Macroeconomic reports today only strengthened the bearish sentiment for the pair. In particular, the IFO indicator of the business environment in Germany came out in the red zone, not reaching the forecasted values – instead of rising to the level of 97.1, the indicator slowed to 95 points in January. The decline itself is low, but amid conflicting PMI data and the dovish comments of ECB representatives (Christine Lagarde and Olli Rehn), today’s figures also had a negative impact on the single currency. It is worth noting that, according to the comments of IFO experts, the fact of a deadly virus epidemic in China was not reflected in this report. Therefore, it can be assumed that the next report will be even more disappointing, putting pressure on the euro.
It is noteworthy that EUR/USD traders ignored the fact that the German government revised its forecast for GDP growth for the current year upward (to 1.1% of one percent). This fact could support the pair, but not in the circumstances. It is also worth adding that even the political factor did not help the European currency today. It became known that the right-wing populist party Matteo Salvini, whose representatives speak for Italexit (in one form or another), lost the local elections. In two key regions, the right did not find support from Italians. Against the background of the rally of Italian bonds, the EUR/USD pair slightly corrected, but the single currency was again under pressure during the US session.
But the dollar, on the contrary, demonstrates “resistance to stress” to weak macroeconomic reports. For example, sales in the primary US housing market collapsed to five-month lows in December: with a forecast of growth of up to 730 thousand, the indicator fell to 694 thousand real estate properties. However, the US currency is now completely ignoring macroeconomic statistics, taking advantage of significant demand from investors throughout the market.
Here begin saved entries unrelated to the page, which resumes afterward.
Definition GROUP_BY {R} (key : R -> sql_text) (rows : list R) : list (sql_text * list R) :=
  (fun k => (k, filter (fun r => key r = k) rows)) <$> group_keys key rows.

(** [COUNT( * )] of a group or of a table. *)
Definition COUNT {R} (rows : list R) : Z := Z.of_nat (length rows).

(** [SUM(col)] of a group, for an integer column without NULL. *)
Definition SUM {R} (col : R -> Z) (rows : list R) : Z :=
  fold_right (fun r acc => col r + acc) 0 rows.

(** [ORDER BY key] ascending for a TEXT key and [ORDER BY key DESC] for an
    integer key.  Among rows of equal key SQL fixes no order: the sort
    used here keeps the order of its input, which need not be the order
    in which SQLite returns them. *)
Definition ascending {R} (key : R -> sql_text) : relation R :=
  fun a b => text_le (key a) (key b).

Definition descending {R} (key : R -> Z) : relation R :=
  fun a b => key b <= key a.

#[export] Instance ascending_dec {R} (key : R -> sql_text) : RelDecision (ascending key).
Proof. intros a b. unfold ascending, text_le. apply _. Defined.

#[export] Instance descending_dec {R} (key : R -> Z) : RelDecision (descending key).
Proof. intros a b. unfold descending. apply _. Defined.

Definition ORDER_BY {R} (key : R -> sql_text) (rows : list R) : list R :=
  merge_sort (ascending key) rows.

Definition ORDER_BY_DESC {R} (key : R -> Z) (rows : list R) : list R :=
  merge_sort (descending key) rows.
Lemma routerid_first_ipv4_or_fallback_witness :
  routable_addrs Sample.node_bgp = ["10.0.2.1/24"; "2001:db8:2::1/64"] /\
  QuaggaService.routerid Sample.node_bgp = "10.0.2.1" /\
  routable_addrs (mkNode 8 [Sample.eth1] [] []) = [] /\
  QuaggaService.routerid (mkNode 8 [Sample.eth1] [] []) = "0.0.0.0".
Proof.
  split; [reflexivity|]. split; [|split; [reflexivity|]].
  - apply (proj1 (proj2 (@routerid_first_ipv4_or_fallback spec_lib Sample.node_bgp))
                 [] "10.0.2.1/24" ["2001:db8:2::1/64"]).
    + reflexivity.
    + intros b [].
    + reflexivity.
  - apply (proj1 (proj2 (proj2 (@routerid_first_ipv4_or_fallback spec_lib
                                  (mkNode 8 [Sample.eth1] [] []))))).
    intros a [].
Defined.

(** ** [Zebra.generate_config] *)

Section GenerateConfig.
Context `{CoreLib}.

(** C9. [generate_config] returns the composed configuration for
    [Quagga.conf], the boot script for [quaggaboot.sh] and the fixed line
    for [vtysh.conf]; for every other file name it raises [ValueError]
    and returns nothing. *)
Theorem generate_config_by_filename (node : CoreNode) :
  Zebra.generate_config node "/usr/local/etc/quagga/Quagga.conf"
    = Zebra.generateQuaggaConf node /\
  Zebra.generate_config node "quaggaboot.sh"
    = Ok (Zebra.generateQuaggaBoot node) /\
  Zebra.generate_config node "/usr/local/etc/quagga/vtysh.conf"
    = Ok ("service integrated-vtysh-config" ++ nl) /\
  (forall filename,
     ~ In filename Zebra.configs ->
     Zebra.generate_config node filename =
     Raise (ValueError "file name (%s) is not a known configuration: %s"
                       (filename :: Zebra.configs))).
Proof.
  repeat split.
  intros filename Hnot. unfold Zebra.generate_config.
  destruct (String.eqb_spec filename (nth 0 Zebra.configs EmptyString)) as [->|_].
  { exfalso. apply Hnot. simpl. auto. }
  destruct (String.eqb_spec filename (nth 1 Zebra.configs EmptyString)) as [->|_].
  { exfalso. apply Hnot. simpl. auto. }
  destruct (String.eqb_spec filename (nth 2 Zebra.configs EmptyString)) as [->|_].
  { exfalso. apply Hnot. simpl. auto. }
  reflexivity.
Qed.

End GenerateConfig.

Lemma generate_config_by_filename_witness :
  ~ In "Quagga.conf" Zebra.configs /\
  @Zebra.generate_config spec_lib Sample.node1 "Quagga.conf" =
  Raise (ValueError "file name (%s) is not a known configuration: %s"
                    ("Quagga.conf" :: Zebra.configs)).
Proof.
  assert (Hnot : ~ In "Quagga.conf" Zebra.configs).
  { simpl. intros [E|[E|[E|[]]]]; discriminate E. }
  split; [exact Hnot|].
  exact (proj2 (proj2 (proj2 (@generate_config_by_filename spec_lib Sample.node1)))
               "Quagga.conf" Hnot).
Defined.

(** ** The composer: the loop over the services *)

Lemma foldM_ext {A S : Type} (f g : S -> A -> result S) (l : list A) (s : S) :
  (forall s a, f s a = g s a) -> foldM f l s = foldM g l s.
Proof.
  intros Hfg. revert s. induction l as [|a l IH]; intros s; simpl; [reflexivity|].
  rewrite Hfg. destruct (g s a); simpl; [apply IH | reflexivity].
Qed.

Lemma merge_init_l (r : Zebra.ifc_state) : merge init_state r = r.
Proof. now destruct r. Qed.

Lemma merge_init_r (st : Zebra.ifc_state) : merge st init_state = st.
Proof.
  destruct st. unfold merge. simpl. now rewrite !append_nil_r, !orb_false_r.
Qed.

Lemma merge_assoc (a b c : Zebra.ifc_state) :
  merge (merge a b) c = merge a (merge b c).
Proof.
  unfold merge. simpl. now rewrite !append_assoc, !orb_assoc.
Qed.

Section ServiceLoop.
Context `{CoreLib}.
Variables (node : CoreNode) (ifc : CoreInterface).

Lemma service_step_skip (st : Zebra.ifc_state) (s : CoreService) :
  gated s = false -> Zebra.service_step node ifc st s = Ok st.
Proof.
  unfold Zebra.service_step, gated. now intros ->.
Qed.

Lemma service_step_merge (st : Zebra.ifc_state) (s : CoreService) :
  Zebra.service_step node ifc st s =
  r <- Zebra.service_step node ifc init_state s ;; Ok (merge st r).
Proof.
  unfold Zebra.service_step.
  destruct (negb _); simpl; [now rewrite merge_init_r|].
  destruct (generatequaggaifcconfig s node ifc) as [txt|e]; simpl; [|reflexivity].
  unfold merge.
  destruct (ipv4_routing s), (ipv6_routing s); simpl;
    now rewrite ?append_nil_r, ?orb_true_r, ?orb_false_r.
Qed.

Lemma service_loop_merge (l : list CoreService) (st : Zebra.ifc_state) :
  foldM (Zebra.service_step node ifc) l st =
  r <- foldM (Zebra.service_step node ifc) l init_state ;; Ok (merge st r).
Proof.
  revert st. induction l as [|s l IH]; intros st; simpl.
  - now rewrite merge_init_r.
  - rewrite (service_step_merge st s).
    destruct (Zebra.service_step node ifc init_state s) as [r|e]; simpl; [|reflexivity].
    rewrite IH, (IH r).
    destruct (foldM (Zebra.service_step node ifc) l init_state) as [r'|e];
      simpl; [|reflexivity].
    now rewrite merge_assoc.
Qed.

End ServiceLoop.

(** ** The composer: one interface block *)

Section InterfaceBlock.
Context `{CoreLib}.

Lemma service_loop_wants (node : CoreNode) (ifc : CoreInterface)
  (l : list CoreService) (st st' : Zebra.ifc_state) :
  foldM (Zebra.service_step node ifc) l st = Ok st' ->
  Zebra.want_ipv4 st' =
    Zebra.want_ipv4 st || existsb (fun s => gated s && ipv4_routing s) l /\
  Zebra.want_ipv6 st' =
    Zebra.want_ipv6 st || existsb (fun s => gated s && ipv6_routing s) l.
Proof.
  revert st. induction l as [|s l IH]; intros st; simpl.
  - intros [= <-]. now rewrite !orb_false_r.
  - unfold Zebra.service_step at 1. fold (gated s).
    destruct (gated s); simpl; [|apply IH].
    destruct (generatequaggaifcconfig s node ifc) as [txt|e]; simpl; [|discriminate].
    destruct (ipv4_routing s), (ipv6_routing s); simpl; intros Hl;
      destruct (IH _ Hl) as [-> ->]; simpl;
      now rewrite ?orb_true_r, ?orb_false_r.
Qed.

(** The block of a control interface: the header and one statement per
    address, and nothing after them. *)
Lemma ifc_body_control (node : CoreNode) (cfg : string) (ifc : CoreInterface) :
  ifc_control ifc = true ->
  Zebra.ifc_body node cfg ifc =
  lines <- Zebra.addr_lines (ifc_addrlist ifc) ;;
  Ok (cfg ++ "interface " ++ ifc_name ifc ++ nl ++ lines).
Proof.
  intros Hc. unfold Zebra.ifc_body. cbv zeta. rewrite Hc.
  destruct (Zebra.addr_lines (ifc_addrlist ifc)); cbn [bind]; [|reflexivity].
  str_norm. reflexivity.
Qed.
Given recent events, it can be assumed that the dollar will ignore the January meeting of the Fed, which will be held this Wednesday. If the situation with the spread of the virus does not decline (which is unlikely in the near future), the market will not pay attention to the possibly dovish theses of the representatives of the US regulator. But optimistic estimates may provide additional support to the greenback.
In other words, until the panic in the currency market subsides, the dollar will “skim the cream”: negative factors regarding the US currency will be ignored by traders, and positive factors will increase greenback growth. But in such a situation, there is also the flip side of the coin: as soon as the situation reaches its climax and the downward dynamics begins (as it was during the SARS epidemic), the “tension spring” will bounce in the opposite direction, and all the negative fundamental factors that are currently ignored by the market, immediately turn against the dollar. The main difficulty of the situation is that no one knows when exactly this will happen. To date, anti-risk sentiment is still growing – in proportion to the number of infected and dead from the 2019-nCoV virus. The latest news from world exchanges (primarily in the Asian region) is adding fuel to the fire. Companies associated with tourism and passenger transportation suffer significant losses. Among the victims – and Asian civil aviation companies. In China, the construction market is slowing, as well as the services market and the entertainment industry. Copper and iron ore prices are falling, as China is the world’s largest consumer of raw materials, including metals.
Thus, the situation in the foreign exchange market is both predictable and unpredictable. On the one hand, it is safe to say that panic will push the dollar up, and the EUR/USD pair, respectively, down. But on the other hand, it is impossible to predict how long panic will prevail in the market. In such conditions, it is advisable for the pair to take a wait-and-see attitude – at least until the bears gain a foothold in the region of the 9th figure.